WORK REQUEST ▸ With the line containing "result_getitem r i = result_getitem" as the start and the line containing "unfold result_npts. split." as the end, transcribe that span of the entries below exactly, including both.

[Stored data]

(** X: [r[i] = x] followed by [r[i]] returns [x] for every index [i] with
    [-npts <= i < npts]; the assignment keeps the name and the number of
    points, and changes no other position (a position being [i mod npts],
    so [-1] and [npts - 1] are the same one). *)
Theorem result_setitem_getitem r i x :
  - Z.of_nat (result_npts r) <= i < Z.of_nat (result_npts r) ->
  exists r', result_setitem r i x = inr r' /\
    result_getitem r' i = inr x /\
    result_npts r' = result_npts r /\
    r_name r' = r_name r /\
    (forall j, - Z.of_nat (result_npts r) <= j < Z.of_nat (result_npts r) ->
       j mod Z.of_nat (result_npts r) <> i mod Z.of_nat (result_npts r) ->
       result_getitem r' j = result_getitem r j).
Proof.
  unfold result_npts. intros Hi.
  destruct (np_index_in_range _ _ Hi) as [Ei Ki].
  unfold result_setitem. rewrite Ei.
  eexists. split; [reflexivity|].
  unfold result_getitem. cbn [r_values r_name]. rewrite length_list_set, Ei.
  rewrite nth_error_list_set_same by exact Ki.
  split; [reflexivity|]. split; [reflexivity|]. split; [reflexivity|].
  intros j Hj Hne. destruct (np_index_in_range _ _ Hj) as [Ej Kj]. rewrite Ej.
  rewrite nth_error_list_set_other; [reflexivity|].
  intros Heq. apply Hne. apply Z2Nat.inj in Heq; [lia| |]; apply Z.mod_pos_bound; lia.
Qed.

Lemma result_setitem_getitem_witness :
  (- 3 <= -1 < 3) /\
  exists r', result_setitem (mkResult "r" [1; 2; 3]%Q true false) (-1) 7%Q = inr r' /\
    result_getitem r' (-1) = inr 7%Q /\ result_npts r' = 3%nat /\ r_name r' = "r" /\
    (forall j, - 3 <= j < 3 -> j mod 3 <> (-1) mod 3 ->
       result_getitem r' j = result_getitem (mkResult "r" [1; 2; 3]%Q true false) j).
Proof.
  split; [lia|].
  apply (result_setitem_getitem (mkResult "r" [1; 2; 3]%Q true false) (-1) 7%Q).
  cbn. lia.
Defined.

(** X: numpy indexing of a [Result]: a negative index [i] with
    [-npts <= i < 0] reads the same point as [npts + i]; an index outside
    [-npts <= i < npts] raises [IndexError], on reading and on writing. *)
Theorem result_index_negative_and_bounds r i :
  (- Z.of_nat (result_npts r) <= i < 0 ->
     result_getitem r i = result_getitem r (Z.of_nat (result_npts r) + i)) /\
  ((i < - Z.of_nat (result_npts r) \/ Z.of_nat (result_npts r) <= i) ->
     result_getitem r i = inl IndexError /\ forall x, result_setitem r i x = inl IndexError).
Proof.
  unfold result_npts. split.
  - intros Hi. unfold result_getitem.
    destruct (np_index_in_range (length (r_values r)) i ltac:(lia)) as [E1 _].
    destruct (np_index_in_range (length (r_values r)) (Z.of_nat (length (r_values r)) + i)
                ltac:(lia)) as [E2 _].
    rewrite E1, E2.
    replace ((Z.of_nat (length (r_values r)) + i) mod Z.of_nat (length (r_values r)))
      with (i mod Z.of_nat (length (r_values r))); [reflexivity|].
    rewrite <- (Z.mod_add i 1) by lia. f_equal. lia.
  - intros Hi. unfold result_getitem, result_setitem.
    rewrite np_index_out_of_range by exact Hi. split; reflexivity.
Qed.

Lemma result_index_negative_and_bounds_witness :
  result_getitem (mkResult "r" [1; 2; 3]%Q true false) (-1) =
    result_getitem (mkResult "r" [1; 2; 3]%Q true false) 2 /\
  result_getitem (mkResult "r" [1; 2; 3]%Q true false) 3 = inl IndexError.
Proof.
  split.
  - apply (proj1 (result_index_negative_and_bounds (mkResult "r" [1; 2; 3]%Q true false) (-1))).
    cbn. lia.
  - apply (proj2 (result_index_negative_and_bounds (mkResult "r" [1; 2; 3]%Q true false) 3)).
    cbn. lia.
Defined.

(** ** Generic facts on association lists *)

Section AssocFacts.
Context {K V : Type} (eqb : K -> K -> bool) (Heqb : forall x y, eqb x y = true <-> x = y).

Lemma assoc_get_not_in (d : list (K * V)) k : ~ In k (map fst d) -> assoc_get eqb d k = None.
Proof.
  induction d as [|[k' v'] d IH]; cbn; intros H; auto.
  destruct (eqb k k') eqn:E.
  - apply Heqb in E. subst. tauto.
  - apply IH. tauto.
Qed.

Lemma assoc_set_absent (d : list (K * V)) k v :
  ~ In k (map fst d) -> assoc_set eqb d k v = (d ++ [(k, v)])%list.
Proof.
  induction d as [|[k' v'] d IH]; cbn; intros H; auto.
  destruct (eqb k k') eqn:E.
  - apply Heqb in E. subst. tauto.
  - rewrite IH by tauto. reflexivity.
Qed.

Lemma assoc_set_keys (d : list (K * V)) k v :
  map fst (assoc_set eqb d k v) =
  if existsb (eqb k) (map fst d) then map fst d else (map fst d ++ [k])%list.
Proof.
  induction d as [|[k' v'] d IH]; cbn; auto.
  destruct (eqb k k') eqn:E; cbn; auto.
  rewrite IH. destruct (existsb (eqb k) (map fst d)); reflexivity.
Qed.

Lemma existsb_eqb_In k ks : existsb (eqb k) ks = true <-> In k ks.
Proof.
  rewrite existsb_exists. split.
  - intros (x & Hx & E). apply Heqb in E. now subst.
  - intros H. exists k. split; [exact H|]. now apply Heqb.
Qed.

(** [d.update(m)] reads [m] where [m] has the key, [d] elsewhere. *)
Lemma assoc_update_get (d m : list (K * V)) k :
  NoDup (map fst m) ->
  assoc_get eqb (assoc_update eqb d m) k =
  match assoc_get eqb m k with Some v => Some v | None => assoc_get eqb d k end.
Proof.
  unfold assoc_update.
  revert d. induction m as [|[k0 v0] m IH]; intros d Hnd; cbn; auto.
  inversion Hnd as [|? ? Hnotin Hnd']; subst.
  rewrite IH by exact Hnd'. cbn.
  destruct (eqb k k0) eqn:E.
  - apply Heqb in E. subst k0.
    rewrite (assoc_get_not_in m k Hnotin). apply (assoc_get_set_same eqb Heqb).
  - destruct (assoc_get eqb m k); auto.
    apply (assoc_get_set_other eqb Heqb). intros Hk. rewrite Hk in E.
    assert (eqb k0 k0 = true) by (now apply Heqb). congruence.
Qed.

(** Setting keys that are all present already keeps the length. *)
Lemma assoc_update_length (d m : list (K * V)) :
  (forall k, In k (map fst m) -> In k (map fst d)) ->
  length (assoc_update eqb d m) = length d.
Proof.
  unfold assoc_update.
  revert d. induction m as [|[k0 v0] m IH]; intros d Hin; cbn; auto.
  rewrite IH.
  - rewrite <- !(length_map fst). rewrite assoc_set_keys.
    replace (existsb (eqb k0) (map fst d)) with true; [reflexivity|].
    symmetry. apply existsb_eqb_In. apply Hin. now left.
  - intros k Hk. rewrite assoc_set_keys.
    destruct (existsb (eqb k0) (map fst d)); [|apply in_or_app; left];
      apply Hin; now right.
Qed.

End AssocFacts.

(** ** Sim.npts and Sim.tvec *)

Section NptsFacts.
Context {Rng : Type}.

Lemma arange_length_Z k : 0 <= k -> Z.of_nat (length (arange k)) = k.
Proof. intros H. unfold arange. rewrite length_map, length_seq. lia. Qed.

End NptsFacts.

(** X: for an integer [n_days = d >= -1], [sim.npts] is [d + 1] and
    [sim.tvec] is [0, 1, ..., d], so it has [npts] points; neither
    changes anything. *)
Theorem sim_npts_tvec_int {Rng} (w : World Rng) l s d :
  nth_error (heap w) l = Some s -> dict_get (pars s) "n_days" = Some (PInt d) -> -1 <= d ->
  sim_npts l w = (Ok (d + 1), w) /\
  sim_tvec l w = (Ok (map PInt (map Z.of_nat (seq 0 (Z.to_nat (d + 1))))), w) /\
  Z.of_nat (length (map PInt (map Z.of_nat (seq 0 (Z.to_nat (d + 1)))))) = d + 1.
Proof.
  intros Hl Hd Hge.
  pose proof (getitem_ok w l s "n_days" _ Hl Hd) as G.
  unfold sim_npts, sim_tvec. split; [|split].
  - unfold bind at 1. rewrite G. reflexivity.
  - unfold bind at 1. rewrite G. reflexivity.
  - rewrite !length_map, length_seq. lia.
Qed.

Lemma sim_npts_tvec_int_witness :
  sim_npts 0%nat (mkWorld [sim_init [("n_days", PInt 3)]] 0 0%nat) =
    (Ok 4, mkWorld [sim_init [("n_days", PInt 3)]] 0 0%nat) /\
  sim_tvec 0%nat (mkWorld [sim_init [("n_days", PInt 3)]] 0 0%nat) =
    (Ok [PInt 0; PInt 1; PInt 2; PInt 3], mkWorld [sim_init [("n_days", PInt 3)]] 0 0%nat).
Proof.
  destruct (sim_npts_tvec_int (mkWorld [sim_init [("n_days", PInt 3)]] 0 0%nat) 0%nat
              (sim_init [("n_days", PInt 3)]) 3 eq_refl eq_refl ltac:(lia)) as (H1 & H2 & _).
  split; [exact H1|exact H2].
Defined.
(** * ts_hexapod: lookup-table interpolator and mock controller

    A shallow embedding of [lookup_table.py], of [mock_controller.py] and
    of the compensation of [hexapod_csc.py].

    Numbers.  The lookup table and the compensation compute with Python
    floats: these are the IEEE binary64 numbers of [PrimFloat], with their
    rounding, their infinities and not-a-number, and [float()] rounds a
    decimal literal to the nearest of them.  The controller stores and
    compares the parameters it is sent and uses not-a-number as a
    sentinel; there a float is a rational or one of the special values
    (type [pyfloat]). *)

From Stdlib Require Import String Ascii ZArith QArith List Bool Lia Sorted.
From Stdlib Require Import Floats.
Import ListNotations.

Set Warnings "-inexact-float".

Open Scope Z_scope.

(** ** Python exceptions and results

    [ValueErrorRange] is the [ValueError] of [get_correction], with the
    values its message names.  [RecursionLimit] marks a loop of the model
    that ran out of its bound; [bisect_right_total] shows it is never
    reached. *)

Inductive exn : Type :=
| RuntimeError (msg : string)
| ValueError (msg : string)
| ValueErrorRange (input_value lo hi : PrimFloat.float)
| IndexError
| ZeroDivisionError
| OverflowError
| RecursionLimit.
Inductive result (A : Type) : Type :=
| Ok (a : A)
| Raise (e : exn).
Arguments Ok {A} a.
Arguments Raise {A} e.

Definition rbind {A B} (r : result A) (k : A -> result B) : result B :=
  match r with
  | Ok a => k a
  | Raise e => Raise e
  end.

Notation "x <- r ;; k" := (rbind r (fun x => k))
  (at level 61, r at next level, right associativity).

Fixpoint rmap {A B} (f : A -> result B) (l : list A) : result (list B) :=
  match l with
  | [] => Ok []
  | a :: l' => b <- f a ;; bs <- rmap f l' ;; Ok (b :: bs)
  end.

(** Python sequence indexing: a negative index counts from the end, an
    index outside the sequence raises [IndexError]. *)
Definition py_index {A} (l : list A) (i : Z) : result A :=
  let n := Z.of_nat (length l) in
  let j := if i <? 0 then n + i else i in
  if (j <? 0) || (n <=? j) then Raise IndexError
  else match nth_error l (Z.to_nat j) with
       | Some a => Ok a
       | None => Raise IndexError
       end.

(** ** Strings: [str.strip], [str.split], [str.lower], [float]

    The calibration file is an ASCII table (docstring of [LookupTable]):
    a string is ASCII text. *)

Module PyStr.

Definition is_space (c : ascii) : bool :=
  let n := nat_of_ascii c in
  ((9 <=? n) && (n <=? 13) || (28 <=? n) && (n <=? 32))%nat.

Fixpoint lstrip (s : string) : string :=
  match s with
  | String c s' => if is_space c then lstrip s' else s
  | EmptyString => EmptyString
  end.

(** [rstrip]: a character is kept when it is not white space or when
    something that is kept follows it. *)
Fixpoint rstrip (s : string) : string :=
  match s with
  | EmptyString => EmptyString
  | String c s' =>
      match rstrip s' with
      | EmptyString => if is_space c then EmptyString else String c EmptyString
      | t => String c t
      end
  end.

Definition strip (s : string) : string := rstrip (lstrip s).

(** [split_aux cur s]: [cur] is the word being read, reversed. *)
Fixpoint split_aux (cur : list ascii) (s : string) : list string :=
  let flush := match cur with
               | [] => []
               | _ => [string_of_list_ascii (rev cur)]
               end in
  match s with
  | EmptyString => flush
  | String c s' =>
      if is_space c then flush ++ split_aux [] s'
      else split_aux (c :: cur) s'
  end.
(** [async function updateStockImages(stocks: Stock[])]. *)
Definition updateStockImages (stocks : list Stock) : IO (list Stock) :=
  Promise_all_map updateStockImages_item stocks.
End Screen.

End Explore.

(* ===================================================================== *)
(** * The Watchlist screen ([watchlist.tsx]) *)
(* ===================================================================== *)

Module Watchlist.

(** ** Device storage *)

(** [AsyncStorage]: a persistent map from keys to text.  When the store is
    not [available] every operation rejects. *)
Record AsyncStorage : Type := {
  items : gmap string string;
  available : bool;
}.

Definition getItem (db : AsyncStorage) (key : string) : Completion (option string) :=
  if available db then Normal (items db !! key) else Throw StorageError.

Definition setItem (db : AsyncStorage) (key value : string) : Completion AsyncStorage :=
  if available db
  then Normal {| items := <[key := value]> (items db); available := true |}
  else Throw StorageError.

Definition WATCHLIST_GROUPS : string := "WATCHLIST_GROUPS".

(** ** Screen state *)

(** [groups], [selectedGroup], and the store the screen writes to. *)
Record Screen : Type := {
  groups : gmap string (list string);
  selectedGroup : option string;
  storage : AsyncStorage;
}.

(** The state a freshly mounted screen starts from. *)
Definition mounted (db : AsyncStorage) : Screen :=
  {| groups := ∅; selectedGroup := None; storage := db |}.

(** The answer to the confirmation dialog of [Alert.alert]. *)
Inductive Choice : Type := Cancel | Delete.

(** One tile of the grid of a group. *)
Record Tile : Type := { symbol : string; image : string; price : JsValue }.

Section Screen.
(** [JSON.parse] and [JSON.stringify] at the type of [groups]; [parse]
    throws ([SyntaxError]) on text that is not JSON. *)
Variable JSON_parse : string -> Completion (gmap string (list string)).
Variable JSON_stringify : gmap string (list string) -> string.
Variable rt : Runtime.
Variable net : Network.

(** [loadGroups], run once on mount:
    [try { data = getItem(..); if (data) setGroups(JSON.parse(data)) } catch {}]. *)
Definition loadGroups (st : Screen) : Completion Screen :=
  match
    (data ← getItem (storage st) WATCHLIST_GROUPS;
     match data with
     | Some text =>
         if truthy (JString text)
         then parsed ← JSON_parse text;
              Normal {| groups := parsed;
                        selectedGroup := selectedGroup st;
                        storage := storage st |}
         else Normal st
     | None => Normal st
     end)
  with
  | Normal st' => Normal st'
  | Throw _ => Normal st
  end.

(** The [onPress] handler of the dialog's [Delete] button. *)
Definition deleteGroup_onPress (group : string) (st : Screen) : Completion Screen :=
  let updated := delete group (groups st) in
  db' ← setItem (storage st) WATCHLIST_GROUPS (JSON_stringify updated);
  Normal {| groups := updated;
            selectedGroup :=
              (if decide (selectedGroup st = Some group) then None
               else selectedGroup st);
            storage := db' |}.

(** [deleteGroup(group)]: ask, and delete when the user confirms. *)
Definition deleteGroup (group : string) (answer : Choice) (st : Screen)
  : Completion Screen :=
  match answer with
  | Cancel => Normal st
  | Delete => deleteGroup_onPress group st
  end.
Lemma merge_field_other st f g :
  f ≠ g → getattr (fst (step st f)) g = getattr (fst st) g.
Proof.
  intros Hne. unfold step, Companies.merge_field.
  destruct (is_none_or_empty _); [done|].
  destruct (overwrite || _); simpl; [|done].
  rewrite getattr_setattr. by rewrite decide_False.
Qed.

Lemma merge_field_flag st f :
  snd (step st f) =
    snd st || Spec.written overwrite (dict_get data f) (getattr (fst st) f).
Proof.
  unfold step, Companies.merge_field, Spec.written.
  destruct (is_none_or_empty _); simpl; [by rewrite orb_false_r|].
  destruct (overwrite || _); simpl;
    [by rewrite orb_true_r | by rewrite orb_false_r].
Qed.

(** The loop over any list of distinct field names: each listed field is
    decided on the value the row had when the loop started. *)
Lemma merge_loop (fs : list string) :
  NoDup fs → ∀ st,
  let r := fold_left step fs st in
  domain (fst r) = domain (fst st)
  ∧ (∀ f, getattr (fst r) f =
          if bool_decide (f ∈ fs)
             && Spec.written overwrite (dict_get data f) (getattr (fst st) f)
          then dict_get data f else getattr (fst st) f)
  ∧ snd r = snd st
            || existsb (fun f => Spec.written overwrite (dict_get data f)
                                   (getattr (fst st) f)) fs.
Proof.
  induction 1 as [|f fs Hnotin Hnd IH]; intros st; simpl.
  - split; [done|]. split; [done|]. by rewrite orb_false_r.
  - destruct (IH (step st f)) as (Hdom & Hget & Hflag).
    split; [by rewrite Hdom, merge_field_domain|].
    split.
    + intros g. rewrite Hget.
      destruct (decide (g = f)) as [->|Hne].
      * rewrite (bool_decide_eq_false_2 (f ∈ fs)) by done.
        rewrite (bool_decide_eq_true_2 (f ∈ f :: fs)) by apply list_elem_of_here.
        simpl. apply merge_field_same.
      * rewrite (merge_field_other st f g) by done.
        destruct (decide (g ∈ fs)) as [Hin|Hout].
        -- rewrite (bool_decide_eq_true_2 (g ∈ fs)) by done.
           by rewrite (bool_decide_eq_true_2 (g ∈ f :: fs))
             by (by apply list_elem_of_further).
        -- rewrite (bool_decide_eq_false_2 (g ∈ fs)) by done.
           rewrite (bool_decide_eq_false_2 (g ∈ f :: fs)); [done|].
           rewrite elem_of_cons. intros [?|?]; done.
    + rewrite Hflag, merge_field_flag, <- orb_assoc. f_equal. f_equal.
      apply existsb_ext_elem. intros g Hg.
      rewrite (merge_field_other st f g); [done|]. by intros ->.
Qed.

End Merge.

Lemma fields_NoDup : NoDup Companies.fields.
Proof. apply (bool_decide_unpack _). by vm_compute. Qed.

SOLVED EXERCISE ▸
     result_getitem r i = result_getitem r (Z.of_nat (result_npts r) + i)) /\
  ((i < - Z.of_nat (result_npts r) \/ Z.of_nat (result_npts r) <= i) ->
     result_getitem r i = inl IndexError /\ forall x, result_setitem r i x = inl IndexError).
Proof.
  unfold result_npts. split.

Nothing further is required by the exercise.